Search the records for "bool". Copy every line where it appears.

^^^^^^^^

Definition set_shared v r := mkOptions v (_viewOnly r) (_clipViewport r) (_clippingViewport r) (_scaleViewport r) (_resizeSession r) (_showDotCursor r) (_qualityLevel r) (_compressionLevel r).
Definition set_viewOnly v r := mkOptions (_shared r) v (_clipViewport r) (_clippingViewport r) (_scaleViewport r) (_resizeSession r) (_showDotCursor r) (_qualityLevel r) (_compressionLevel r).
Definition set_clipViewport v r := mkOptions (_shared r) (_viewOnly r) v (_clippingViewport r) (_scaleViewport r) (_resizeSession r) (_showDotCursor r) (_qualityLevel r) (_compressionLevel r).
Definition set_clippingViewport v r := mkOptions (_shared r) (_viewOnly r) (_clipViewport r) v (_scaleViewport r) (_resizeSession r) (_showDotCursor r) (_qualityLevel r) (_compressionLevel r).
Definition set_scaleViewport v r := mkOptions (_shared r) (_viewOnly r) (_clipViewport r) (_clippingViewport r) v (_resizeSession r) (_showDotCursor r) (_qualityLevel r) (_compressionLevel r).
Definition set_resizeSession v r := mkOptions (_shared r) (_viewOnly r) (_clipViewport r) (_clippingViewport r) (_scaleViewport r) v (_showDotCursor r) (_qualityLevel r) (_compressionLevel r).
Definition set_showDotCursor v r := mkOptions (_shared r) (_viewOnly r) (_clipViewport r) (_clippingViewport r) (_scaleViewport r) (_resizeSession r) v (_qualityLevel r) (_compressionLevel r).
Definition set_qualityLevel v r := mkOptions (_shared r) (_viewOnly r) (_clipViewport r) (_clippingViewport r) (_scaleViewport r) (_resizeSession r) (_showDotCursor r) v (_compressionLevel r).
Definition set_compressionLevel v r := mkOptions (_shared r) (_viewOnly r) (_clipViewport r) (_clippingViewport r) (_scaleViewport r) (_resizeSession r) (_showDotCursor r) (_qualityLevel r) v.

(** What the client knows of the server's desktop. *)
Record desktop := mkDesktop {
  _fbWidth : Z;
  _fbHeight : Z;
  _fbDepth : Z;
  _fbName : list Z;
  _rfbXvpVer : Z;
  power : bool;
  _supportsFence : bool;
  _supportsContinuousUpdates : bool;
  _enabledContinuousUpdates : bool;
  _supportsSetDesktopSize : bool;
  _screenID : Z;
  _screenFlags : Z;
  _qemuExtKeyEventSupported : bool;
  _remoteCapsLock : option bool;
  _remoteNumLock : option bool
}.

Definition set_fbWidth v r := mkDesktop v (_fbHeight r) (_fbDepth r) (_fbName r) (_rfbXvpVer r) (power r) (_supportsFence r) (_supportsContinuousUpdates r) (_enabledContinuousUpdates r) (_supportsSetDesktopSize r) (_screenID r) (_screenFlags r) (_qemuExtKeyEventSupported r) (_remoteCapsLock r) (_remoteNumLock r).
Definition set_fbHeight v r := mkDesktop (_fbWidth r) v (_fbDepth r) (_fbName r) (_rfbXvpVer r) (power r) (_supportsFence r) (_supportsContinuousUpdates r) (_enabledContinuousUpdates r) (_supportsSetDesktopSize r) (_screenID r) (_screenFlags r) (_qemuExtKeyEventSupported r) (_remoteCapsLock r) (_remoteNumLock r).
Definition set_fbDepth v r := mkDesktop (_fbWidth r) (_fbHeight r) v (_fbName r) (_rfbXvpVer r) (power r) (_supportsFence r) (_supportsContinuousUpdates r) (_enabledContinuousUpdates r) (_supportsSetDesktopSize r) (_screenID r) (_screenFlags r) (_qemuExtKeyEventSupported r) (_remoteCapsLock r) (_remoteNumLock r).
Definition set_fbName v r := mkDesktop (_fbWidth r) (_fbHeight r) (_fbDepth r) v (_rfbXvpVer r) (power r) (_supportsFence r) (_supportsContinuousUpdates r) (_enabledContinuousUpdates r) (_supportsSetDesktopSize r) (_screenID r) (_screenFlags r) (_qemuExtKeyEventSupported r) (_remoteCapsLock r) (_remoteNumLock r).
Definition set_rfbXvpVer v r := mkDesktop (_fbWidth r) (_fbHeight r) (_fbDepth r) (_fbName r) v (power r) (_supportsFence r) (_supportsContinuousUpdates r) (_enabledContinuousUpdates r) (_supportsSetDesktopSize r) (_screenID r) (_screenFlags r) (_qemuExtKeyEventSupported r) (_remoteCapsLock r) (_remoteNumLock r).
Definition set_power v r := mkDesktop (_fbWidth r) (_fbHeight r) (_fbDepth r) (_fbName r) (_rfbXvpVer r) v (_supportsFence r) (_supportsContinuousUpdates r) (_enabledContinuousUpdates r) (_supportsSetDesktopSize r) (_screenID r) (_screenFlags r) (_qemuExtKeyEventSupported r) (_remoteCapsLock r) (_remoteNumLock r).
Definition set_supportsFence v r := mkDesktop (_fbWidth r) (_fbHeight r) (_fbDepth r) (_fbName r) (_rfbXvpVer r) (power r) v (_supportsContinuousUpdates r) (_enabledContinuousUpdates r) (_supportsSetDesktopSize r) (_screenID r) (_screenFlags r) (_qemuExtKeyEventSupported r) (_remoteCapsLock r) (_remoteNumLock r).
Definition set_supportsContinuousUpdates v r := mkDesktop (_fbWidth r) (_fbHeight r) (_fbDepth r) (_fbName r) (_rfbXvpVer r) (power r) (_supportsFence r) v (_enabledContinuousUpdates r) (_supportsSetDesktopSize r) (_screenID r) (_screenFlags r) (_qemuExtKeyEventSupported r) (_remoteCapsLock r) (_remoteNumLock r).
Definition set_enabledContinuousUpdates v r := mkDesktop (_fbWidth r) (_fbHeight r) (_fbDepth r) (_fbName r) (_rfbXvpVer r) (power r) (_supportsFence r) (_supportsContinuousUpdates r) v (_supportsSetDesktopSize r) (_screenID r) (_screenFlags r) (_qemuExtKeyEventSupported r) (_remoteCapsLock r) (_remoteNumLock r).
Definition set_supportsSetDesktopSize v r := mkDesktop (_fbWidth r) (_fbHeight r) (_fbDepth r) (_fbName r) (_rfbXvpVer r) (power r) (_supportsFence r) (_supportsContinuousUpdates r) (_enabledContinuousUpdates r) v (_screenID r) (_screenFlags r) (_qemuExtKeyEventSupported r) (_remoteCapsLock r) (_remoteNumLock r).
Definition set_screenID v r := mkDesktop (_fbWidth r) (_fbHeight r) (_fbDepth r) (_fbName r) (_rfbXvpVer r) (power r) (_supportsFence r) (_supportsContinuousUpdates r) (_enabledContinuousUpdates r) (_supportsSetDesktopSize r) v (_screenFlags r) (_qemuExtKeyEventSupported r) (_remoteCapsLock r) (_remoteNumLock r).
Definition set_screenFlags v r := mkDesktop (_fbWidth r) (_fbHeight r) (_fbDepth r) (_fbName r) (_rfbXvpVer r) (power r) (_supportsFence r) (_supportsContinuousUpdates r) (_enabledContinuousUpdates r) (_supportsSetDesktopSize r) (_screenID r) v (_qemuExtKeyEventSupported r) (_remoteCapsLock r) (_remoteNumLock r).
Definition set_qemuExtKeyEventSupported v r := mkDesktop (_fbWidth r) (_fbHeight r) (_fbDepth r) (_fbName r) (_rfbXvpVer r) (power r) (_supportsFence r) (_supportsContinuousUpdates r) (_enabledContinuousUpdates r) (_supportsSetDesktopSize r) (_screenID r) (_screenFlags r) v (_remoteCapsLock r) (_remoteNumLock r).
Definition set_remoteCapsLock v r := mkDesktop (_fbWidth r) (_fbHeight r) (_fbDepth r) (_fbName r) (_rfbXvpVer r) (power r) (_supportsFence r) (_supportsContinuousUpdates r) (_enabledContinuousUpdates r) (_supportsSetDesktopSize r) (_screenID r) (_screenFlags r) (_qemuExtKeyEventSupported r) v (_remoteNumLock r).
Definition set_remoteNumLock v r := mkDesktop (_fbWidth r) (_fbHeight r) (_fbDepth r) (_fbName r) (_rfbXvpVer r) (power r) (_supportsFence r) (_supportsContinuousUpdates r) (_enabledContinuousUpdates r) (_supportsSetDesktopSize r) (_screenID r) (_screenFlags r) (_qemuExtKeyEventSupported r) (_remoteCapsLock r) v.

^^^^^^^^

▶ ANSWER BOX
  power : bool;
  _supportsFence : bool;
  _supportsContinuousUpdates : bool;
  _enabledContinuousUpdates : bool;
  _supportsSetDesktopSize : bool;
  _qemuExtKeyEventSupported : bool;
  _remoteCapsLock : option bool;
  _remoteNumLock : option bool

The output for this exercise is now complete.